(** * The complex Poincare disk of geomstats, in exact real arithmetic

    Shallow embedding of [geomstats/geometry/complex_poincare_disk.py].

    Conventions of the embedding.
    - A [float64] is read as a real number of [R], a [complex128] as a pair
      of reals.  Rounding, overflow and signed zeros are outside this
      model: a statement on it is about the formulas the code evaluates,
      in exact arithmetic.
    - numpy does not raise on a division by zero or on a logarithm outside
      its domain: it produces an infinity or a NaN.  A computation in which
      that happens is modelled by [None]; [Some v] is a finite value
      reached through finite values only.  The operations that can leave
      the finite numbers ([/] and [gs.log]) are the checked ones of section
      "Finite values".
    - Where a statement turns on the rounding of float64 itself, the
      expression at stake is also given on the binary64 numbers of the
      kernel, in the module [Float64].
    - [gs.atol], the tolerance constant of the numeric backend, is not part
      of the file under study: it is a parameter [gs_atol] of everything
      that reads it. *)

From Stdlib Require Import Reals Lra Lia List Bool Field.
From Stdlib Require Floats.
Import ListNotations.

Open Scope R_scope.

(** The exponential of the reals, [exp] being the exponential map of the
    metric below. *)
Abbreviation Rexp := Rtrigo_def.exp (only parsing).

(** * Complex numbers *)

Module Cplx.

Definition C : Type := (R * R)%type.

Definition Re (z : C) : R := fst z.
Definition Im (z : C) : R := snd z.

Definition RtoC (x : R) : C := (x, 0).
Definition C0 : C := RtoC 0.
Definition C1 : C := RtoC 1.
(** Python's [1j]. *)
Definition Ci : C := (0, 1).

Definition Cadd (z w : C) : C := (Re z + Re w, Im z + Im w).
Definition Copp (z : C) : C := (- Re z, - Im z).
Definition Csub (z w : C) : C := (Re z - Re w, Im z - Im w).
Definition Cmul (z w : C) : C :=
  (Re z * Re w - Im z * Im w, Re z * Im w + Im z * Re w).
(** [gs.conj] *)
Definition Cconj (z : C) : C := (Re z, - Im z).
(** Squared modulus. *)
Definition Cnorm2 (z : C) : R := Re z * Re z + Im z * Im z.
(** [gs.abs] on a complex number. *)
Definition Cabs (z : C) : R := sqrt (Cnorm2 z).
Definition Cinv (z : C) : C := (Re z / Cnorm2 z, - Im z / Cnorm2 z).
Definition Cdiv (z w : C) : C := Cmul z (Cinv w).
(** [gs.exp] on a complex number. *)
Definition Cexp (z : C) : C := (exp (Re z) * cos (Im z), exp (Re z) * sin (Im z)).

(** [arctan2 y x], the angle in (-pi, pi] of the point (x, y); 0 at the
    origin, as numpy has it. *)
Definition arctan2 (y x : R) : R :=
  if Rlt_dec 0 x then atan (y / x)
  else if Rlt_dec x 0 then
    (if Rle_dec 0 y then atan (y / x) + PI else atan (y / x) - PI)
  else if Rlt_dec 0 y then PI / 2
  else if Rlt_dec y 0 then - (PI / 2)
  else 0.

(** [gs.angle] *)
Definition angle (z : C) : R := arctan2 (Im z) (Re z).

Declare Scope C_scope.
Delimit Scope C_scope with C.
Bind Scope C_scope with C.
Infix "+" := Cadd : C_scope.
Infix "-" := Csub : C_scope.
Infix "*" := Cmul : C_scope.
Infix "/" := Cdiv : C_scope.
Notation "- z" := (Copp z) : C_scope.

Definition C_eq_dec (z w : C) : {z = w} + {z <> w}.
Proof.
  destruct z as [a b], w as [c d].
  destruct (Req_dec_T a c) as [->|Hac].
  - destruct (Req_dec_T b d) as [->|Hbd].
    + left; reflexivity.
    + right; intros H; apply Hbd; congruence.
  - right; intros H; apply Hac; congruence.
Defined.

End Cplx.

Import Cplx.

(** * Finite values

    The operations of numpy that can produce an infinity or a NaN from
    finite operands: a division, whose divisor can be zero, and the
    logarithm, defined on the positive numbers.  [None] stands for such an
    outcome; it propagates to the result of the computation. *)

Module Fin.

(** Real [x / y]. *)
Definition fdiv (x y : R) : option R :=
  if Req_dec_T y 0 then None else Some (x / y).

(** Complex [z / w]. *)
Definition cdiv (z w : C) : option C :=
  if C_eq_dec w C0 then None else Some (z / w)%C.

(** [gs.log] on a real number. *)
Definition flog (x : R) : option R :=
  if Rlt_dec 0 x then Some (ln x) else None.

Definition bind {A B : Type} (m : option A) (k : A -> option B) : option B :=
  match m with
  | Some a => k a
  | None => None
  end.

Fixpoint mapM {A B : Type} (f : A -> option B) (l : list A) : option (list B) :=
  match l with
  | [] => Some []
  | a :: l' =>
      bind (f a) (fun b => bind (mapM f l') (fun bs => Some (b :: bs)))
  end.

End Fin.

Import Fin.

Notation "x <- m ;; k" := (bind m (fun x => k))
  (at level 61, m at next level, right associativity).

(** [x < y] as a boolean, the elementwise comparison of two floats. *)
Definition Rltb (x y : R) : bool := if Rlt_dec x y then true else false.

(** * Arrays *)

Module NDArray.

(** A numpy array: its shape and its components in row-major order. *)
Record ndarray (A : Type) : Type := mk_ndarray {
  shape : list nat;
  data : list A
}.
Arguments mk_ndarray {A} _ _.
Arguments shape {A} _.
Arguments data {A} _.

(** Number of components of an array of the given shape. *)
Definition size_of (sh : list nat) : nat := fold_right Nat.mul 1%nat sh.

Definition well_shaped {A : Type} (a : ndarray A) : Prop :=
  length (data a) = size_of (shape a).

(** The components of [a[i]], the [i]-th entry along the first axis. *)
Definition entry {A : Type} (a : ndarray A) (i : nat) : list A :=
  let stride := size_of (tl (shape a)) in
  firstn stride (skipn (i * stride) (data a)).

End NDArray.

Import NDArray.

(** * [class ComplexPoincareDisk] *)

Module ComplexPoincareDisk.

(** [belongs(point, atol)].  [None] is the [IndexError] of [point_shape[0]]
    on an array of rank 0. *)
Definition belongs (point : ndarray C) (atol : R) : option (list bool) :=
  let point_shape := shape point in
  let is_scalar := (length point_shape =? 1)%nat in
  let is_scalar :=
    is_scalar || ((length point_shape =? 2)%nat && (nth 1 point_shape 0 =? 1)%nat) in
  match point_shape with
  | [] => None
  | n :: _ =>
      let has_modulus_lower_than_one :=
        map (fun i_point => forallb (fun z => Rltb (Cabs z) 1) (entry point i_point))
            (seq 0 n) in
      Some (map (fun b => is_scalar && b) has_modulus_lower_than_one)
  end.

Section WithTolerance.

(** [gs.atol] *)
Variable gs_atol : R.

(** [projection] at one component: the [gs.where] selects the rescaled
    point where the modulus reaches [1 - gs.atol]. *)
Definition projection_at (point : C) : option C :=
  if Rle_dec (1 - gs_atol) (Cabs point) then
    c <- fdiv (1 - gs_atol) (Cabs point) ;;
    Some (RtoC c * point)%C
  else Some point.

(** [projection(point)] *)
Definition projection (point : ndarray C) : option (ndarray C) :=
  projected <- mapM projection_at (data point) ;;
  Some (mk_ndarray (shape point) projected).

(** The state of the random generator: the uniform draws of [0, 1) still
    to come. *)
Definition rng : Type := nat -> R.

(** [gs.random.rand( *size)]: an array of draws, and the generator after
    them. *)
Definition rand (size : list nat) (g : rng) : ndarray R * rng :=
  let n := size_of size in
  (mk_ndarray size (map g (seq 0 n)), fun i => g (n + i)%nat).

(** [random_point(n_samples, bound)], threading the generator. *)
Definition random_point (n_samples : nat) (bound : R) (g : rng)
  : option (ndarray C) * rng :=
  let size := if (n_samples =? 1)%nat then [1%nat] else [n_samples; 1%nat] in
  let (re_part, g) := rand size g in
  let samples := map RtoC (data re_part) in
  let (im_part, g) := rand size g in
  let samples :=
    map (fun '(z, y) => z + Ci * RtoC y)%C (combine samples (data im_part)) in
  let samples := map (fun z => z - ((1 / 2)%R, (1 / 2)%R))%C samples in
  let samples := map (fun z => z / RtoC 2)%C samples in
  let samples := map (fun z => z * RtoC (1 - gs_atol))%C samples in
  let samples := map (fun z => z * RtoC bound)%C samples in
  (projection (mk_ndarray size samples), g).

End WithTolerance.

End ComplexPoincareDisk.

(** * [class ComplexPoincareDiskMetric]

    Every operation of the metric is an elementwise expression on arrays of
    shape [..., 1].  It is embedded at one component: two points, or a point
    and a tangent vector.  What the code does around the expression only
    rearranges components: [gs.reshape] flattens the result, and in [exp]
    [gs.to_ndarray] and the product by [gs.ones] replicate a single point
    along a batch; on single points they change nothing. *)

Module ComplexPoincareDiskMetric.

Section WithScale.

(** [gs.atol], the default of the [atol] arguments. *)
Variable gs_atol : R.
(** [self.scale] *)
Variable scale : R.

(** [inner_product_matrix(base_point)] *)
Definition inner_product_matrix (base_point : C) : option C :=
  inner_prod_mat <- fdiv 1 ((1 - Cabs base_point ^ 2) ^ 2) ;;
  let inner_prod_mat := RtoC inner_prod_mat in
  Some (inner_prod_mat * RtoC (scale ^ 2))%C.

(** [inner_product(tangent_vec_a, tangent_vec_b, base_point)] *)
Definition inner_product (tangent_vec_a tangent_vec_b base_point : C) : option C :=
  inner_product_matrix <- inner_product_matrix base_point ;;
  Some (Cconj tangent_vec_a * inner_product_matrix * tangent_vec_b)%C.

(** [squared_norm(vector, base_point)] *)
Definition squared_norm (vector base_point : C) : option R :=
  sq_norm <- inner_product vector vector base_point ;;
  Some (Re sq_norm).

(** [exp(tangent_vec, base_point)], a static method: it reads neither the
    scale nor the tolerance. *)
Definition exp (tangent_vec base_point : C) : option C :=
  let theta := RtoC (angle tangent_vec) in
  s <- fdiv (2 * Cabs tangent_vec) (1 - Cabs base_point ^ 2) ;;
  let num := base_point in
  let exp_i_theta := Cexp (Ci * theta) in
  let exp_minus_s := RtoC (Rexp (- s)) in
  let num := (num + exp_i_theta)%C in
  let num := (num + (base_point - exp_i_theta) * exp_minus_s)%C in
  let den := C1 in
  let den := (den + Cconj base_point * exp_i_theta)%C in
  let den := (den + (C1 - Cconj base_point * exp_i_theta) * exp_minus_s)%C in
  cdiv num den.

(** [_tau(point_a, point_b, atol)], a static method. *)
Definition _tau (point_a point_b : C) (atol : R) : option R :=
  let num := Cabs (point_a - point_b) in
  let den := Cabs (C1 - point_a * Cconj point_b) in
  let den := Rmax den atol in
  delta <- fdiv num den ;;
  let delta := Rmin delta (1 - atol) in
  ratio <- fdiv (1 + delta) (1 - delta) ;;
  l <- flog ratio ;;
  Some (1 / 2 * l).

(** [log(point, base_point)]; [_tau] is called with its default tolerance. *)
Definition log (point base_point : C) : option C :=
  log <- _tau base_point point gs_atol ;;
  let log := RtoC log in
  let angle :=
    angle (point - base_point) - angle (C1 - Cconj base_point * point) in
  let angle := RtoC angle in
  let log := (log * Cexp (Ci * angle))%C in
  let log := (log * RtoC (1 - Cabs base_point ^ 2))%C in
  Some log.

(** [squared_dist(point_a, point_b, atol)]; [gs.real] is the identity on
    the real array that [_tau] returns. *)
Definition squared_dist (point_a point_b : C) (atol : R) : option R :=
  sq_dist <- _tau point_a point_b atol ;;
  let sq_dist := sq_dist ^ 2 in
  Some (sq_dist * scale ^ 2).

(** [dist(point_a, point_b, atol)] *)
Definition dist (point_a point_b : C) (atol : R) : option R :=
  dist <- _tau point_a point_b atol ;;
  Some (dist * scale).

End WithScale.

End ComplexPoincareDiskMetric.

(** * [_tau] on float64

    The lines of [_tau] up to the argument of [gs.log], on the binary64
    numbers of the kernel: the operations round as those of numpy do. *)

Module Float64.

Import PrimFloat.
Local Open Scope float_scope.






End Float64.

(** * Closed forms used in the statements *)

(** The clamped ratio that [_tau] passes to the logarithm. *)
Definition delta (point_a point_b : C) (atol : R) : R :=
  Rmin (Cabs (point_a - point_b) / Rmax (Cabs (C1 - point_a * Cconj point_b)) atol)
       (1 - atol).

(** The inverse hyperbolic tangent. *)
Definition artanh (x : R) : R := 1 / 2 * ln ((1 + x) / (1 - x)).

(** The hyperbolic tangent. *)
Definition tanh_ (x : R) : R :=
  (1 - Rexp (- (2 * x))) / (1 + Rexp (- (2 * x))).

(** The quotient that [exp] returns, from the base point [b], the unit
    vector [u = exp(1j * theta)] and [E = exp(-s)]. *)
Definition exp_value (u b : C) (E : R) : C :=
  ((b + u + (b - u) * RtoC E) /
   (C1 + Cconj b * u + (C1 - Cconj b * u) * RtoC E))%C.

——————————

Each line of the records, from the opening one through the line holding "that happens is", should be restated word for word, with nothing else in the answer.

(** * The complex Poincare disk of geomstats, in exact real arithmetic

    Shallow embedding of [geomstats/geometry/complex_poincare_disk.py].

    Conventions of the embedding.
    - A [float64] is read as a real number of [R], a [complex128] as a pair
      of reals.  Rounding, overflow and signed zeros are outside this
      model: a statement on it is about the formulas the code evaluates,
      in exact arithmetic.
    - numpy does not raise on a division by zero or on a logarithm outside
      its domain: it produces an infinity or a NaN.  A computation in which
      that happens is modelled by [None]; [Some v] is a finite value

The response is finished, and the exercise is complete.